Was gehört in ein professionelles Angebot?
- Name und Anschrift von Anbieter und Kunde
- Angebotsnummer und Angebotsdatum
- klare Leistungs- oder Produktbeschreibung mit Mengen
- Nettoentgelt, Steuersatz, Steuerbetrag und Gesamtpreis beziehungsweise korrekter Steuerhinweis
- Leistungszeitraum, Lieferbedingungen und voraussichtliche Dauer
- Zahlungsbedingungen, Gültigkeitsfrist und mögliche Zusatzkosten
Angebot schreiben in fünf Schritten
- Kundendaten und Ansprechpartner prüfen.
- Leistungsumfang ohne unklare Sammelbegriffe beschreiben.
- Mengen, Preise, Rabatte und Umsatzsteuer nachvollziehbar berechnen.
- Gültigkeit, Liefertermin und Zahlungsbedingungen festlegen.
- Angebot als unveränderbare Fassung versenden und Annahme dokumentieren.

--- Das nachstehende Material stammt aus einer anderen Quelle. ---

(* ===== verification/AgentRegistry.v ===== *)
(** The registry of the agents of a session:
    [codex-rs/core/src/agent/registry.rs]. All agents share one registry, so
    its operations interleave: the operations on the map run under a mutex and
    are single steps here, those on the atomic counter are steps of their own.
    The names of a program's threads (UUIDs) are any type with an injective
    printing. *)
From Stdlib Require Import ZifyN.
From stdpp Require Import gmap.
From S2P Require Import Prelude RustStr AgentPath.
Local Open Scope N_scope.

Class ThreadIds (ThreadId : Type) `{EqDecision ThreadId} : Type := {
  thread_id_string : ThreadId → str;
  thread_id_string_inj : Inj (=) (=) thread_id_string }.
#[export] Existing Instance thread_id_string_inj.

Section registry.
Context {ThreadId : Type} `{ThreadIds ThreadId}.

Record AgentMetadata : Type := {
  agent_id : option ThreadId;
  agent_path : option AgentPath;
  agent_nickname : option str;
  agent_role : option str;
  last_task_message : option str }.
Definition default_metadata : AgentMetadata :=
  {| agent_id := None; agent_path := None; agent_nickname := None; agent_role := None; last_task_message := None |}.
Record ActiveAgents : Type := {
  agent_tree : gmap str AgentMetadata;
  used_agent_nicknames : gset str;
  nickname_reset_count : N }.
Record AgentRegistry : Type := { active_agents : ActiveAgents; total_count : N }.
Definition default_registry : AgentRegistry :=
  {| active_agents := {| agent_tree := ∅; used_agent_nicknames := ∅; nickname_reset_count := 0 |}; total_count := 0 |}.
Definition with_agents (f : ActiveAgents → ActiveAgents) (r : AgentRegistry) : AgentRegistry :=
  {| active_agents := f (active_agents r); total_count := total_count r |}.
Definition with_tree (f : gmap str AgentMetadata → gmap str AgentMetadata) : AgentRegistry → AgentRegistry :=
  with_agents (λ a, {| agent_tree := f (agent_tree a); used_agent_nicknames := used_agent_nicknames a;
                       nickname_reset_count := nickname_reset_count a |}).
Definition tree (r : AgentRegistry) : gmap str AgentMetadata := agent_tree (active_agents r).

(** The order in which a [HashMap] is iterated is not specified. *)
Class HashOrder : Type := {
  entries : gmap str AgentMetadata → list (str * AgentMetadata);
  entries_perm t : entries t ≡ₚ map_to_list t }.
Definition sorted_order : HashOrder := {| entries := map_to_list; entries_perm _ := reflexivity _ |}.

(** ** Spawn depth *)

Inductive SubAgentSource : Type :=
| Review | Compact | MemoryConsolidation | OtherSource (s : str)
| ThreadSpawn (parent_thread_id : ThreadId) (depth : Z) (agent_path : option AgentPath)
    (agent_nickname agent_role : option str).
Inductive SessionSource : Type :=
| Cli | VSCode | Exec | Mcp | Custom (s : str) | SubAgent (s : SubAgentSource) | UnknownSource.
(** Depths are [i32]. *)
Definition I32_MAX : Z := 2147483647.
Definition session_depth (s : SessionSource) : Z :=
  match s with SubAgent (ThreadSpawn _ depth _ _ _) => depth | _ => 0 end.
Definition next_thread_spawn_depth (s : SessionSource) : Z := Z.min (session_depth s + 1) I32_MAX.
Definition exceeds_thread_spawn_depth_limit (depth max_depth : Z) : bool := (max_depth <? depth)%Z.

(** ** Operations under the mutex *)

Definition has_id (t : ThreadId) (e : str * AgentMetadata) : bool := bool_decide (agent_id e.2 = Some t).
(** An entry that takes one of the slots of the counter once its agent lives. *)
Definition rooted (md : AgentMetadata) : bool := match agent_path md with Some p => is_root p | None => false end.
Definition counted (md : AgentMetadata) : bool := bool_decide (is_Some (agent_id md)) && negb (rooted md).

Ist ein Angebot verbindlich?
Beschreibe Änderungen und Zusatzleistungen ausdrücklich. Bei größeren Projekten gehören Abnahme, Mitwirkungspflichten, Teilzahlungen und Umgang mit Mehraufwand in eine klare Vereinbarung. Bei rechtlich oder wirtschaftlich bedeutsamen Aufträgen sollte der Text geprüft werden.
Umsatzsteuer und Kleinunternehmer
Regelbesteuerte Unternehmen weisen Preise und Umsatzsteuer transparent aus. Kleinunternehmer nach § 6 Abs. 1 Z 27 UStG 1994 berechnen keine Umsatzsteuer und sollten bereits im Angebot einen passenden Hinweis verwenden. Dadurch entstehen beim späteren Umwandeln in die Kleinunternehmer-Rechnung keine widersprüchlichen Beträge.
Vom angenommenen Angebot zur Rechnung
Eine saubere Belegkette verbindet Angebot, Annahme, Lieferung oder Leistung und Rechnung. Das erleichtert Rückfragen und sorgt dafür, dass die spätere Rechnung nach § 11 UStG 1994 inhaltlich zum tatsächlich ausgeführten Auftrag passt.